PROBLEM TO SOLVE: The answer is to be an exact copy of the lines below running from the line with "(** ** JavaScript numbers *)" down to the line with "(** The [Math]", both ends included, and nothing more.

PROVIDED MATERIAL:
(** * vscode-vcalc: value model, operator library, parser and calculation engine

    A shallow embedding of [src/unnamed/part_004] (value.ts),
    [src/src/extension.ts] (operator library and [ContentProvider]) and
    [src/unnamed/part_003] (parser.ts).

    JavaScript numbers are kept abstract: every operation works over a
    number type [N] with the handful of primitive operations the code uses
    (class [JsArith] and [JsMath]).  Two instances are given at the end of
    the definitions: IEEE binary64 through the primitive floats (what a JS
    [number] is) and the real numbers (for [Math.asin]/[Math.acos], which
    the primitive floats lack).  Lengths, row counts and indices are
    natural numbers. *)

From Stdlib Require Import List Arith Lia ZArith NArith Bool Ascii String.
From Stdlib Require Import PrimFloat Reals Lra.
From Stdlib Require Import FloatOps SpecFloat.
Import ListNotations.
Open Scope nat_scope.

(** ** JavaScript numbers *)

(** The arithmetic of a JS [number] used by the code.  [jnan] is what an
    array read past the end ([undefined]) becomes under arithmetic. *)
Class JsArith (N : Type) := {
  jzero : N;
  jone : N;
  jtwo : N;
  jnan : N;
  jadd : N -> N -> N;
  jsub : N -> N -> N;
  jmul : N -> N -> N;
  jdiv : N -> N -> N;
  jneg : N -> N;
  jsqrt : N -> N;          (* Math.sqrt *)
  jeqb : N -> N -> bool;   (* === *)
  jltb : N -> N -> bool    (* < *)
}.

(** The [Math] functions used by the code beyond plain arithmetic. *)
Class JsMath (N : Type) := {
  jpow : N -> N -> N;      (* Math.pow *)
  jabs : N -> N;           (* Math.abs *)
  jasin : N -> N;          (* Math.asin *)
  jacos : N -> N           (* Math.acos *)
}.

(** How a JS computation ends: with a value, or with an exception thrown
    (a [ReferenceError], or the [RangeError] of an array grown past its
    maximal length). *)
Inductive Run (A : Type) : Type :=
| Ok : A -> Run A
| Throw : string -> Run A.
Arguments Ok {A} _.
Arguments Throw {A} _.

Definition run_bind {A B} (m : Run A) (k : A -> Run B) : Run B :=
  match m with Ok a => k a | Throw e => Throw e end.

Notation "x <- m ;; k" := (run_bind m (fun x => k))
  (at level 61, m at next level, right associativity).

(** ** value.ts *)

Inductive ValueMode := Decimal | Hexadecimal.

(** [class Value extends Array<number>] with its [rows] field: the array
    elements and the row count.  Matrices are column-major. *)
Record Value (N : Type) := mkValue { elems : list N; rows : nat }.
Arguments mkValue {N} _ _.
Arguments elems {N} _.
Arguments rows {N} _.

Section ValueModel.
Context {N : Type} `{JsArith N}.

(** [new Value(x)]: the row count defaults to [x.length]. *)
Definition vec (x : list N) : Value N := mkValue x (List.length x).

(** [static scalar(x) { return new Value([x]); }] *)
Definition scalar (x : N) : Value N := vec [x].

(** [static get invalid() { return new Value([], 0); }] *)
Definition invalid : Value N := mkValue [] 0.

(** [get valid() { return this.rows > 0; }] *)
Definition valid (v : Value N) : bool := 0 <? rows v.

(** [this.length] *)
Definition vlength (v : Value N) : nat := List.length (elems v).

(** [this[i]]: a read past the end yields [undefined]. *)
Definition js_at (v : Value N) (i : nat) : N := nth i (elems v) jnan.

(** [a % b === 0] on natural numbers: [a % 0] is [NaN] in JS. *)
Definition js_mod_is_zero (a b : nat) : bool :=
  match b with 0 => false | _ => a mod b =? 0 end.

(** [get dimensions()] *)
Definition dimensions (v : Value N) : Z :=
  if vlength v =? 1 then 0%Z
  else if vlength v =? rows v then 1%Z
  else if js_mod_is_zero (vlength v) (rows v) then 2%Z
  else (-1)%Z.

(** [this.cols === c] for a natural number [c], where
    [get cols() { return this.length / this.rows; }].  The division is
    exact when [rows] divides [length]; for [rows = 0] it is [NaN] or
    [Infinity], equal to no natural number.  (Array lengths are below
    2^32, so a non-exact quotient never rounds to a natural number.) *)
Definition cols_eqb (v : Value N) (c : nat) : bool :=
  (0 <? rows v) && (vlength v =? c * rows v).

(** The number of iterations of [for (let i = 0; i < v.cols; i++)]:
    [ceil(length / rows)] for [rows > 0]; no iteration for [0 / 0 = NaN];
    [None] when [v.cols] is [Infinity]: the loop has no bound of its own. *)
Definition cols_iterations (v : Value N) : option nat :=
  match rows v with
  | 0 => if vlength v =? 0 then Some 0 else None
  | r => Some ((vlength v + r - 1) / r)
  end.

(** [index(row, col) { return col * this.rows + row; }] *)
Definition index (v : Value N) (row col : nat) : nat := col * rows v + row.

(** [entry(row, col) { return this[this.index(row, col)]; }] *)
Definition entry (v : Value N) (row col : nat) : N := js_at v (index v row col).

End ValueModel.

SOLUTION FOR THIS PROBLEM:
(** ** JavaScript numbers *)

(** The arithmetic of a JS [number] used by the code.  [jnan] is what an
    array read past the end ([undefined]) becomes under arithmetic. *)
Class JsArith (N : Type) := {
  jzero : N;
  jone : N;
  jtwo : N;
  jnan : N;
  jadd : N -> N -> N;
  jsub : N -> N -> N;
  jmul : N -> N -> N;
  jdiv : N -> N -> N;
  jneg : N -> N;
  jsqrt : N -> N;          (* Math.sqrt *)
  jeqb : N -> N -> bool;   (* === *)
  jltb : N -> N -> bool    (* < *)
}.

(** The [Math] functions used by the code beyond plain arithmetic. *)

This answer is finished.